**REQUIRED ACTION**
Tally up the lines below that include the word "gmap". Answer with the number alone.

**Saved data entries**
#####

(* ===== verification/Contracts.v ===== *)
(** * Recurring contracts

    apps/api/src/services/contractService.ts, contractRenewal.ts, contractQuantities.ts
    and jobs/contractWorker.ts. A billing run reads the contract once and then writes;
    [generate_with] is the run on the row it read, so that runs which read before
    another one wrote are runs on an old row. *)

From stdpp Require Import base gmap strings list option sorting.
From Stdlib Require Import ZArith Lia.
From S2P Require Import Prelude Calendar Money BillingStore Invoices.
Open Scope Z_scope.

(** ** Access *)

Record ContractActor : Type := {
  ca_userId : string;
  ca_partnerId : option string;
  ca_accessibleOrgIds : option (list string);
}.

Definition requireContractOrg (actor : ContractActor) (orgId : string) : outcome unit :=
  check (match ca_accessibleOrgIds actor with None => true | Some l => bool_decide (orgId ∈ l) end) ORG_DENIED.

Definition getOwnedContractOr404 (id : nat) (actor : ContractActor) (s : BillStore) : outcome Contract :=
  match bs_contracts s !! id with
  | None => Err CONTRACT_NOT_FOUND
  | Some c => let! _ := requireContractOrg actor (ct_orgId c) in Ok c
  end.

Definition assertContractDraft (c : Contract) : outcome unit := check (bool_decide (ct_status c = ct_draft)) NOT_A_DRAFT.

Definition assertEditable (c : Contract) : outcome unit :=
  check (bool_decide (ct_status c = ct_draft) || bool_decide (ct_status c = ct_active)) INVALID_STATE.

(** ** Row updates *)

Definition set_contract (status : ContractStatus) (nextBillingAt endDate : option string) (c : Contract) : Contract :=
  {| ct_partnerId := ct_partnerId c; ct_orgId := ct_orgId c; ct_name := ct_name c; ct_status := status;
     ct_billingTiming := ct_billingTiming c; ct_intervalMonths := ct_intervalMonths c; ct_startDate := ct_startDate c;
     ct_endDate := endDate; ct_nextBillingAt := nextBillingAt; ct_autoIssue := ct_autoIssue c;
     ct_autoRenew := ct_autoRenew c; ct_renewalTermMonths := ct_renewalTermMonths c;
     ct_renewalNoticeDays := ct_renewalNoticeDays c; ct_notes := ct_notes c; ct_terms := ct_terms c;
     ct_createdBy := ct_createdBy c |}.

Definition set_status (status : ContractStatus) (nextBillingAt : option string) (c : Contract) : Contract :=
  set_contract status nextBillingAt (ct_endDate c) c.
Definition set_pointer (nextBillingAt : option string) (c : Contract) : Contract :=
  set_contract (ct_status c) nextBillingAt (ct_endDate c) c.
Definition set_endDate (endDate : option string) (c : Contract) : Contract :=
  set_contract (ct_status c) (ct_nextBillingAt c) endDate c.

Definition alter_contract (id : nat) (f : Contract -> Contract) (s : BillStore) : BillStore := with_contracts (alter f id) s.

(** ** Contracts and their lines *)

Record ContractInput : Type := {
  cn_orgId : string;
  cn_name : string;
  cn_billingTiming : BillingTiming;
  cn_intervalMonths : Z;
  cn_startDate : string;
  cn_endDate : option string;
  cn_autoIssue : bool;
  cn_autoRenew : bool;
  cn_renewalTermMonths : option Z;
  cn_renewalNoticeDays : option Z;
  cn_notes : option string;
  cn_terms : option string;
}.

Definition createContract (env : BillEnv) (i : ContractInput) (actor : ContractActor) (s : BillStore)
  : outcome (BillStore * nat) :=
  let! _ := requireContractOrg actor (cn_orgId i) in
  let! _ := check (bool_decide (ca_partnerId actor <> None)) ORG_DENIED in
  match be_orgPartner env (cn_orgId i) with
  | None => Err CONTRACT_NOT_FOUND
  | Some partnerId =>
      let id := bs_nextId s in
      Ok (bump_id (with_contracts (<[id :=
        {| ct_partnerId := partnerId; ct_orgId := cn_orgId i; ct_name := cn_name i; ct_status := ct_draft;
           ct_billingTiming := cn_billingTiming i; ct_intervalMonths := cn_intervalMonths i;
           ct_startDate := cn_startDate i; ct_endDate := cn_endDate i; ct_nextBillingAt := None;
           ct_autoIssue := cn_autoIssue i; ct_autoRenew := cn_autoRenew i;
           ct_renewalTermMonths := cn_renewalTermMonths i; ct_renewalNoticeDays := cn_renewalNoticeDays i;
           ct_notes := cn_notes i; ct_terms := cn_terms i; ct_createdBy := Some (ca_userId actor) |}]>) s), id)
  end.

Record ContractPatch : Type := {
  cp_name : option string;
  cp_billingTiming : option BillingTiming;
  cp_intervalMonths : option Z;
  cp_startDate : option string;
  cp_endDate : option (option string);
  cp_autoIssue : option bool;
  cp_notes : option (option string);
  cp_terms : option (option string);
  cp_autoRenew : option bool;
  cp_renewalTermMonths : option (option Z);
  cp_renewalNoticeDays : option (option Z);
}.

#####

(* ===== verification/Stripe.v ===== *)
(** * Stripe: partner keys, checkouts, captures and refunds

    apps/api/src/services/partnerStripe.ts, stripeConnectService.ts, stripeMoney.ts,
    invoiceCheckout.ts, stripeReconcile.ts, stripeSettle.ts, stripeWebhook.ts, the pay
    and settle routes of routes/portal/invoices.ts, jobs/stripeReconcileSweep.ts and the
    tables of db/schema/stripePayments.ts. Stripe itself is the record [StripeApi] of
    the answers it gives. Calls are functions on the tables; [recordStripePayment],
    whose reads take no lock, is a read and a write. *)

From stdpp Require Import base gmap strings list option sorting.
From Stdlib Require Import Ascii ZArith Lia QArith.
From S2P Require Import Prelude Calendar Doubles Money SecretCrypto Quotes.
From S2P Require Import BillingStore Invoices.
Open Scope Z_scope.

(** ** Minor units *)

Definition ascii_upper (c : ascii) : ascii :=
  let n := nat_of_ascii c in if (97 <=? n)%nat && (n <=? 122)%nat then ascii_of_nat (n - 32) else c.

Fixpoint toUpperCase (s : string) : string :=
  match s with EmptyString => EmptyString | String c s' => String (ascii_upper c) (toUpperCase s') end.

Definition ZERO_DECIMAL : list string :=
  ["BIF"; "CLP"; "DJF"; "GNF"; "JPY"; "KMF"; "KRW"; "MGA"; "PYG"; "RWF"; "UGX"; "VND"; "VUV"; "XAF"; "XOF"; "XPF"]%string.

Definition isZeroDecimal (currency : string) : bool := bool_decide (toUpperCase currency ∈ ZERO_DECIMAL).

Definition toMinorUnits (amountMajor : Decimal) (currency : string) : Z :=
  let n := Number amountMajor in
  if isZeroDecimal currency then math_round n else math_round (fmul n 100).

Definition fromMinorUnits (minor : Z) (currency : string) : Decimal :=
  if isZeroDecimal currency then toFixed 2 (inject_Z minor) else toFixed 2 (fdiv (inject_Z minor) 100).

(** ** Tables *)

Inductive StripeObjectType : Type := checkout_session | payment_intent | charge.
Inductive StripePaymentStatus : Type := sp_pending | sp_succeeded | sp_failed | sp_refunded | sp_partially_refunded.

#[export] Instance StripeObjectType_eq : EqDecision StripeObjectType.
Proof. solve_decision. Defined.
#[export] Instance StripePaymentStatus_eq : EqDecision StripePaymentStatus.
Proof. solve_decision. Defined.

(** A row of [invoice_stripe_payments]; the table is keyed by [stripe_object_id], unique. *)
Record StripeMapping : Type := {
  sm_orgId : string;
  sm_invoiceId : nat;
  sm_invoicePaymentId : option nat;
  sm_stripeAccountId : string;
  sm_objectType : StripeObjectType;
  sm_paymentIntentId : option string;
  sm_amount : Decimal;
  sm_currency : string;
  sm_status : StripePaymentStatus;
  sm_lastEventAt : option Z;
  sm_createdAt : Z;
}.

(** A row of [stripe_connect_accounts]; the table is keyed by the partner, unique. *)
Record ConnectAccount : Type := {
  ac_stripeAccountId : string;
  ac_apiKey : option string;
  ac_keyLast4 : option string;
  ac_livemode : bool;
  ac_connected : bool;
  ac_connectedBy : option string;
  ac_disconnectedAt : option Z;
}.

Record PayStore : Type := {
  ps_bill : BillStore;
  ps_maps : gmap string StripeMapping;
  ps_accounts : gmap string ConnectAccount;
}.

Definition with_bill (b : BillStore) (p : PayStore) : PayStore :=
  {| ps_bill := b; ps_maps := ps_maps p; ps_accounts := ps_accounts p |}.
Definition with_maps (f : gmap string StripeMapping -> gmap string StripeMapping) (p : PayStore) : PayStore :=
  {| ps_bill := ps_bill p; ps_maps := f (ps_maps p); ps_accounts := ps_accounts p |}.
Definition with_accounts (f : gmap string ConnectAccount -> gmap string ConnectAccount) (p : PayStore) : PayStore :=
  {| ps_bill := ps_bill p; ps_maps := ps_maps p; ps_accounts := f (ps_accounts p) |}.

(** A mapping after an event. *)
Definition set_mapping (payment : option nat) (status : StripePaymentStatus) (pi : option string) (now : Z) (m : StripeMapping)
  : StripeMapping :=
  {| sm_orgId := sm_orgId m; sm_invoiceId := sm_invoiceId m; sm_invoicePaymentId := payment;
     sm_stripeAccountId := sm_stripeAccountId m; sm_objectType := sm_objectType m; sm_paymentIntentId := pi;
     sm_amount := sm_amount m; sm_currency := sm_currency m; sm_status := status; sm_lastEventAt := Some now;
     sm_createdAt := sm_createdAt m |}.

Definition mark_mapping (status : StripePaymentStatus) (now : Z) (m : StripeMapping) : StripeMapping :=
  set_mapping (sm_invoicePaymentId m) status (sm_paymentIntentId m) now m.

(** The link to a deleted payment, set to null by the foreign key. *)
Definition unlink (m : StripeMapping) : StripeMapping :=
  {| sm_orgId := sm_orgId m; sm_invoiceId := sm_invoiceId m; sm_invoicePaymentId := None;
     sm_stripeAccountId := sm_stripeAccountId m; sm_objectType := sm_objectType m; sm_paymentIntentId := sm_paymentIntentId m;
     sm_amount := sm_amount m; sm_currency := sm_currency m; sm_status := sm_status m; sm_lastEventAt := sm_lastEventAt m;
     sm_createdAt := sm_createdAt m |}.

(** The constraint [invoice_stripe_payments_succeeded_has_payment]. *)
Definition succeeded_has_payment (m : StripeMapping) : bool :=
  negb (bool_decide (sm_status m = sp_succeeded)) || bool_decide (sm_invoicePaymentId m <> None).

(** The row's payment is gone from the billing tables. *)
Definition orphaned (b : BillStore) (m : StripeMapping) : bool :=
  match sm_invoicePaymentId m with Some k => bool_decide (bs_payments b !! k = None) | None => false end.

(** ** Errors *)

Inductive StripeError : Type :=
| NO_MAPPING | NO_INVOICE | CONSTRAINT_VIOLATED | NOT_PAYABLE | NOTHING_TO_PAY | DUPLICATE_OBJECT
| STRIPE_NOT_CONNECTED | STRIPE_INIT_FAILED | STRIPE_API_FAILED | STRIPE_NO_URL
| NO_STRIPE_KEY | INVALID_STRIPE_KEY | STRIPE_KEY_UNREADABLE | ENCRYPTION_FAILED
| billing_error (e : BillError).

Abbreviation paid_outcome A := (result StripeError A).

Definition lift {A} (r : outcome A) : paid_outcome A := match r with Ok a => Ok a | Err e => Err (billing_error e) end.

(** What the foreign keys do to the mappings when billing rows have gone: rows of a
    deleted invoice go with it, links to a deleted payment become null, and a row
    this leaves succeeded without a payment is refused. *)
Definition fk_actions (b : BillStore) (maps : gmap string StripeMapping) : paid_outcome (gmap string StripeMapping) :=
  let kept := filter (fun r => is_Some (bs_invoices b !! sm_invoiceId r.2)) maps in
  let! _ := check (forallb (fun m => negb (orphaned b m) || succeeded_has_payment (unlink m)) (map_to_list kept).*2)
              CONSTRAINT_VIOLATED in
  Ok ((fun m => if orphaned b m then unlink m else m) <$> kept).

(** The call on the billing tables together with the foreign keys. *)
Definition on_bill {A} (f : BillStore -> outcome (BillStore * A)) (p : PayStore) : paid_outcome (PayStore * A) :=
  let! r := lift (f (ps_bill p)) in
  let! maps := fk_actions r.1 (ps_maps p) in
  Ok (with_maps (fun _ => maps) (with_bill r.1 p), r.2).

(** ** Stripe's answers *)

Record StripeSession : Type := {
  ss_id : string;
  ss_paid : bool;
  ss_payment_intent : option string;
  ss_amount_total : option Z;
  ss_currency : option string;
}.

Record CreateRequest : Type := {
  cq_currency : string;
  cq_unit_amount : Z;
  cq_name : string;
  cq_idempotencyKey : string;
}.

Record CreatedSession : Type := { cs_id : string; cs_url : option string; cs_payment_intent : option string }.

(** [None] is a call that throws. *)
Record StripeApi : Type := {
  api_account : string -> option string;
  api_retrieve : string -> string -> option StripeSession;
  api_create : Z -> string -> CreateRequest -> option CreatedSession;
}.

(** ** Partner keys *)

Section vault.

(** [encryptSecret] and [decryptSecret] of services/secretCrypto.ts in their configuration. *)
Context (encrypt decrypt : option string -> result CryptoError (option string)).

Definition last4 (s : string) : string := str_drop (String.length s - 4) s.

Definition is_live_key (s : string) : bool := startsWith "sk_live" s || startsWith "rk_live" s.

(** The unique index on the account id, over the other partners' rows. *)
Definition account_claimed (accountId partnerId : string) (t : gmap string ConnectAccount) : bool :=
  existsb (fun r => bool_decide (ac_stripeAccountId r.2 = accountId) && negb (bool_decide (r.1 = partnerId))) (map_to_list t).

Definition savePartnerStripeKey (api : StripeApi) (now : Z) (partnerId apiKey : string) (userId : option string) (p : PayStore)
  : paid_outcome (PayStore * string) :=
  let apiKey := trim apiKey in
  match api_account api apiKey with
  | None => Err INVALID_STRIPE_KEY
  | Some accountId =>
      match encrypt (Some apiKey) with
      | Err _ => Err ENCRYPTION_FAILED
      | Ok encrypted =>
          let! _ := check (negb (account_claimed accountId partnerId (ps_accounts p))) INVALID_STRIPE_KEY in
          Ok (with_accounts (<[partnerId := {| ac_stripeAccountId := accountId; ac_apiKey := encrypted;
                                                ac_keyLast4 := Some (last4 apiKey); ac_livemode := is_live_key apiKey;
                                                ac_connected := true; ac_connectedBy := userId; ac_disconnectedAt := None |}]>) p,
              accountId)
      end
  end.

#####

**ANSWER FOR THE TASK**
8